Tercero, a nivel económico, los burócratas del Gobierno dicen que es para dejar de importar diésel. Pero, no toman en cuenta que para el avance de la frontera agrícola, es decir para tirar abajo todo el bosque, las formas en que lo hacen es con cadenado, es decir con dos tractores que van arrastrando con cadenas y derribando todo el monte, ¡esos tractores utilizan diésel! Y para todo el proceso de producción agrícola se utilizan maquinarias que usan diesel. Aquí, una vez más, escuchemos a Crespo, “existen muchos estudios que prueban que el consumo de diesel para la producción de biodiésel de soya, en el caso de la soya, es mayor; o sea, no es rentable, no vamos a dejar de importar diesel, sino vamos a necesitar más diesel para poder alimentar toda la maquinaria que va a utilizarse para la producción de más soya transgénica”. 
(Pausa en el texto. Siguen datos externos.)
(* ===== verification/StoreIndex.v ===== *)
(** Keys, cursors and records of the chain database of node/chaindata/chaindb_io.go: the order
    of the keys of unspent outputs and the search by hash, the best state, the records of
    shards, and the journal of a block with a cross-shard swap. *)

From stdpp Require Import gmap fin_maps.
From S2P Require Import Prelude Big WireEncoding WireTx Chainhash WireHeader WireMsg Script Compress Utxo UtxoSet ChainStore StoreFacts StoreUtxo StoreReorg.

(** * The order of keys *)

Lemma unsigned_inj x y : byte.unsigned x = byte.unsigned y -> x = y.
Proof. intros E. rewrite <-(byte.of_Z_unsigned x), <-(byte.of_Z_unsigned y). by f_equal. Qed.

Lemma key_le_refl a : key_le a a = true.
Proof. induction a as [|x a IH]; [done|]. cbn. by rewrite Z.ltb_irrefl. Qed.

Lemma key_le_total a : forall b, key_le a b = false -> key_le b a = true.
Proof.
  induction a as [|x a IH]; intros [|y b]; cbn; try done.
  destruct (byte.unsigned x <? byte.unsigned y); [done|]. destruct (byte.unsigned y <? byte.unsigned x); [done|]. apply IH.
Qed.

Lemma key_le_trans a : forall b c, key_le a b = true -> key_le b c = true -> key_le a c = true.
Proof.
  induction a as [|x a IH]; intros [|y b] [|z c]; cbn; try done.
  repeat (match goal with |- context [?u <? ?v] => destruct (Z.ltb_spec u v) end); try done; try lia. apply IH.
Qed.

Lemma key_le_antisym a : forall b, key_le a b = true -> key_le b a = true -> a = b.
Proof.
  induction a as [|x a IH]; intros [|y b]; cbn; try done.
  repeat (match goal with |- context [?u <? ?v] => destruct (Z.ltb_spec u v) end); try done; try lia.
  intros H1 H2. f_equal; [apply unsigned_inj; lia|by apply IH].
Qed.

(** Prefixes of the same length are in the order of the whole. *)
Lemma key_le_prefix a : forall b x y, length a = length b -> key_le (a ++ x) (b ++ y) = true -> key_le a b = true.
Proof.
  induction a as [|u a IH]; intros [|v b] x y; cbn; try done. intros [= L].
  destruct (byte.unsigned u <? byte.unsigned v); [done|]. destruct (byte.unsigned v <? byte.unsigned u); [done|]. by apply IH.
Qed.

Lemma key_le_same a x y : key_le (a ++ x) (a ++ y) = key_le x y.
Proof. induction a as [|u a IH]; [done|]. cbn. by rewrite Z.ltb_irrefl. Qed.

(** * The cursor *)

Lemma seek_some_aux key (l : list (bytes * bytes)) kv :
  foldr (fun kv best => if negb (key_le key (fst kv)) then best
    else match best with Some kv' => if key_le (fst kv') (fst kv) then Some kv' else Some kv | None => Some kv end) None l = Some kv ->
  kv ∈ l /\ key_le key (fst kv) = true /\ forall kv', kv' ∈ l -> key_le key (fst kv') = true -> key_le (fst kv) (fst kv') = true.
Proof.
  revert kv. induction l as [|p l IH]; intros kv; [done|]. cbn [foldr].
  destruct (key_le key (fst p)) eqn:Ep; cbn [negb].
  - destruct (foldr _ None l) as [q|] eqn:Eq.
    + destruct (IH q eq_refl) as (Hi & Hk & Hm). destruct (key_le (fst q) (fst p)) eqn:Eqp; intros [= <-].
      * split_and!; [by right|done|]. intros kv' [->|Hj]%list_elem_of_In%in_inv Hle; [done|]. apply Hm; [by apply list_elem_of_In|done].
      * split_and!; [by left|done|]. apply key_le_total in Eqp. intros kv' [<-|Hj]%list_elem_of_In%in_inv Hle; [apply key_le_refl|].
        eapply key_le_trans; [exact Eqp|]. apply Hm; [by apply list_elem_of_In|done].
    + intros [= <-]. split_and!; [by left|done|]. clear IH. intros kv' [<-|Hj]%list_elem_of_In%in_inv Hle; [apply key_le_refl|].
      exfalso. clear -Eq Hj Hle. induction l as [|r l IH]; [done|]. cbn in Eq. destruct Hj as [->|Hj].
      * rewrite Hle in Eq. cbn in Eq. destruct (foldr _ None l) as [q|]; [|done]. by destruct (key_le _ _).
      * apply IH; [|done]. destruct (negb _); [done|]. destruct (foldr _ None l) as [q|]; [|done]. by destruct (key_le _ _).
  - intros Eq. destruct (IH kv Eq) as (Hi & Hk & Hm). split_and!; [by right|done|].
    intros kv' [<-|Hj]%list_elem_of_In%in_inv Hle; [congruence|]. apply Hm; [by apply list_elem_of_In|done].
Qed.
Cuarto, el tema del empleo, los mismos burócratas del gobierno nos hablan de que es para mejorar las condiciones de vida de los productores, y eso no es cierto. Las 250 mil hectáreas no van a ser para que produzcan pequeños productores, la soya no es de producción campesina, familiar o comunitaria, ¡es de producción industrial!, es decir que utilizan muy poca mano de obra y mucha maquinaria.

En síntesis, económicamente la soya transgénica no es una propuesta rentable para el país y ambientalmente es catastrófica para la vida de las personas y de los ecosistemas.